Irish judge (died 1438)

John Blakeney (died 1438) was an Irish judge of the fifteenth century, who served three times as Chief Justice of the Common Pleas.

He was born in Dublin, to a long-established Dublin family. It is unclear if he was a relative of James Blakeney, another senior official of the same generation who held office as Chancellor of the Exchequer of Ireland and as Chief Escheator. He is first heard of as a Crown official in 1405, when he was ordered to convey lands at Navan to Sir Jenico d'Artois. In 1413 he was acting as judge of assize in Dublin and the counties of the Pale. He was appointed Chief Justice of the Irish Common Pleas in 1420 at Donore, the Crown authorities "trusting in his fealty and circumspection", stated that the appointment was "for his good services already done and to be done in the future". According to the letters patent appointing him, he was to hold office so long as he was of good behaviour. His salary was £28 per annum.
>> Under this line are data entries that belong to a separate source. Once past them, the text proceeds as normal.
(** * SatTraker: a shallow embedding of the tracking core

    The development follows [SatTrakerBetaV5.py]:

    - [Videotrak]   : [videotrak.get_x_y], the target locator (feature
                      search with its int8 difference score, template
                      blending, brightness centroid re-centering);
    - [Codec]       : [rad_to_sexagesimal_alt], [rad_to_sexagesimal_ra],
                      the decimal value of [read_to_hash] and the
                      pixel-offset to sky-delta conversion of [sat_track];
    - [Reader]      : [read_to_hash], the reader of the LX200 answers,
                      with the [int()] conversions it relies on;
    - [Calibration] : the motion loops of [set_calibration];
    - [Controller]  : one iteration of the [sat_track] loop;
    - [Interface]   : the pointer box of [prepare_img_for_tkinter], the
                      wheel handler and the target selection of
                      [left_click].

    Pixels, indices and counters are integers ([Z]); the template after
    blending and the score are rationals ([Q]) extended with the infinities
    and NaN that numpy division produces; angles, rates and times are real
    numbers ([R]): Python floats are read as the reals they approximate. *)

From Stdlib Require Import String Ascii ZArith QArith Qround Qabs List Bool Lia.
From Stdlib Require Import Reals Lra Psatz.
Import ListNotations.
(** * The argument parser of [lib/argument_parser.js]

    A shallow embedding of the parsing core of [ArgumentParser]
    ([_parseKnownArgs], [_parseOptional], [_getOptionTuples],
    [_getNargsPattern], [_matchArgument], [_matchArgumentsPartial],
    [_getValues], [_getValue], [_checkValue]) together with the
    properties of the parsing algorithm.

    JavaScript strings are modelled by [string], arrays by [list], the
    objects the parser uses as dictionaries by [gmap] (or by an
    association list where the enumeration order of [for ... in] is
    observable), exceptions by an error sum. *)

From Stdlib Require Import String Ascii List ZArith Lia Bool.

From stdpp Require Import gmap strings list.

Local Open Scope string_scope.

Local Open Scope list_scope.

(** ** JavaScript string and array primitives *)

Module Js.

(** [s[i]]: [None] stands for [undefined]. *)
Definition char_at (s : string) (i : nat) : option ascii := String.get i s.

(** The string produced when [s[i]] is used where a string is expected
    ([undefined] prints as the text "undefined"). *)
Definition char_str (c : option ascii) : string :=
  match c with
  | Some c => String c EmptyString
  | None => "undefined"
  end.

(** [hay.indexOf(needle)], with [-1] for no occurrence. *)
Definition indexOf (hay needle : string) : Z :=
  match String.index 0 needle hay with
  | Some i => Z.of_nat i
  | None => (-1)%Z
  end.

(** [s.substr(start)]. *)
Fixpoint substr_from (s : string) (start : nat) : string :=
  match start, s with
  | O, _ => s
  | S n, String _ r => substr_from r n
  | S _, EmptyString => EmptyString
  end.

(** [s.substr(0, len)]. *)
Definition substr0 (s : string) (len : nat) : string := String.substring 0 len s.

(** [s.split(sep)] for a one-character separator. *)
Fixpoint split_aux (sep : ascii) (s : string) (cur : string) : list string :=
  match s with
  | EmptyString => [cur]
  | String c r =>
      if Ascii.eqb c sep then cur :: split_aux sep r EmptyString
      else split_aux sep r (cur +:+ String c EmptyString)
  end.

Definition split (sep : ascii) (s : string) : list string :=
  split_aux sep s EmptyString.

(** [s.split(sep, limit)]: the limit truncates the array of pieces, it
    does not stop the splitting. *)
Definition split_limit (sep : ascii) (limit : nat) (s : string) : list string :=
  take limit (split sep s).

(** [s.replace(/-\*/g, '')]. *)
Fixpoint remove_dash_star (s : string) : string :=
  match s with
  | String "-" (String "*" r) => remove_dash_star r
  | String c r => String c (remove_dash_star r)
  | EmptyString => EmptyString
  end.

(** [s.replace(/-/g, '')]. *)
Fixpoint remove_dash (s : string) : string :=
  match s with
  | String c r => if Ascii.eqb c "-" then remove_dash r else String c (remove_dash r)
  | EmptyString => EmptyString
  end.
(** C6. A BUY of size s at price p with commission rate r takes exactly
    s*p*(1+r) from cash, a SELL of size s at price p2 adds exactly
    s*p2*(1-r), and a bar changes cash only by executing one such order:
    with no order, cash is the same after the bar as before. *)
Theorem commission_accounting :
  (forall pf ts o p pf' entry,
      side o = BUY ->
      Broker.execute pf ts o p = Ok (pf', entry) ->
      cash pf' == cash pf - inject_Z (order_size o) * p * (1 + commission_rate pf))
  /\ (forall pf ts o p2,
      side o = SELL ->
      exists pf' entry,
        Broker.execute pf ts o p2 = Ok (pf', entry)
        /\ cash pf'
           == cash pf + inject_Z (order_size o) * p2 * (1 - commission_rate pf))
  /\ (forall p st b st',
      Engine.process_bar p st b = Ok st' ->
      (Engine.trade_log st' = Engine.trade_log st
       /\ cash (Engine.broker st') = cash (Engine.broker st))
      \/ exists entry,
          Engine.trade_log st' = Engine.trade_log st ++ [entry]
          /\ log_price entry = close b
          /\ resulting_cash entry = cash (Engine.broker st')
          /\ match log_side entry with
             | BUY => cash (Engine.broker st')
                      == cash (Engine.broker st)
                         - inject_Z (log_size entry) * close b
                           * (1 + commission_rate (Engine.broker st))
             | SELL => cash (Engine.broker st')
                       == cash (Engine.broker st)
                          + inject_Z (log_size entry) * close b
                            * (1 - commission_rate (Engine.broker st))
             end).
Proof.
  split; [|split].
  - intros pf ts o p pf' entry Hs He.
    apply execute_cash in He. rewrite Hs in He. apply He.
  - intros pf ts o p2 Hs.
    destruct (Broker.execute pf ts o p2) as [[pf' entry]|e] eqn:He.
    + exists pf', entry. split; [reflexivity|].
      apply execute_cash in He. rewrite Hs in He. apply He.
    + unfold Broker.execute in He. rewrite Hs in He. discriminate.
  - intros p st b st' H.
    apply process_bar_ok in H. destruct H as (_ & order & r & _ & Hf & ->).
    rewrite advance_broker, advance_trade_log.
    apply fill_ok in Hf.
    destruct Hf as [[_ ->] | (sd & n & pf & entry & _ & He & ->)].
    + left. split; reflexivity.
    + right. exists entry. simpl.
      apply execute_cash in He. simpl in He.
      destruct He as (_ & Hc & Hsd & Hn & Hp & _ & Hcash).
      rewrite Hsd, Hn. repeat split; auto.
      destruct sd; apply Hcash.
Qed.

Lemma commission_accounting_witness :
  match Broker.execute (mkPortfolio 2910 flat_position (1 # 100)) 7
                       (mkOrder BUY 100 10) 10 with
  | Ok (pf', _) =>
      cash pf' == 2910 - inject_Z 100 * 10 * (1 + (1 # 100))
  | Err _ => False
  end.
Proof.
  destruct (Broker.execute (mkPortfolio 2910 flat_position (1 # 100)) 7
                           (mkOrder BUY 100 10) 10)
    as [[pf' entry]|e] eqn:He; [|vm_compute in He; discriminate].
  exact (proj1 commission_accounting
               (mkPortfolio 2910 flat_position (1 # 100)) 7%Z
               (mkOrder BUY 100 10) 10 pf' entry eq_refl He).
Defined.

(** ** The strategy as a two-state machine *)

Lemma alternating_snoc (first x : Side) (l : list Side) :
  alternating first l ->
  x = (if Nat.even (length l) then first else other first) ->
  alternating first (l ++ [x]).
Proof.
  revert first. induction l as [|a l IH]; intros first Ha Hx.
  - simpl in *. auto.
  - destruct Ha as [-> Ha]. simpl. split; [reflexivity|].
    apply IH; [exact Ha|].
    change (length (first :: l)) with (S (length l)) in Hx.
    rewrite Nat.even_succ, <- Nat.negb_even in Hx.
    destruct (Nat.even (length l)), first; exact Hx.
Qed.

Lemma state_of_flat pos : SmaCross.state_of pos = SmaCross.FLAT <-> size pos = 0%Z.
Proof.
  unfold SmaCross.state_of, position_bool.
  destruct (Z.eqb_spec (size pos) 0); simpl; split; intros H;
    try reflexivity; try discriminate; auto; contradiction.
Qed.

Lemma state_of_long pos : SmaCross.state_of pos = SmaCross.LONG <-> size pos <> 0%Z.
Proof.
  unfold SmaCross.state_of, position_bool.
  destruct (Z.eqb_spec (size pos) 0); simpl; split; intros H;
    try reflexivity; try discriminate; auto; contradiction.
Qed.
He was removed from office in 1424 but reappointed in June 1425. He heard a complex case of novel disseisin in 1425. He was superseded again in 1428 by Sir James Alleyn, but finally confirmed in office in 1430, and remained in office until his death. He was summoned to Westminster on unspecified business in 1429. He was ex officio a member of the Privy Council of Ireland, and there is a record of at least one Council meeting which he attended in 1436, concerning a proposed journey to England on official business by Lord Stanley, the Lord Lieutenant of Ireland. He died in 1438.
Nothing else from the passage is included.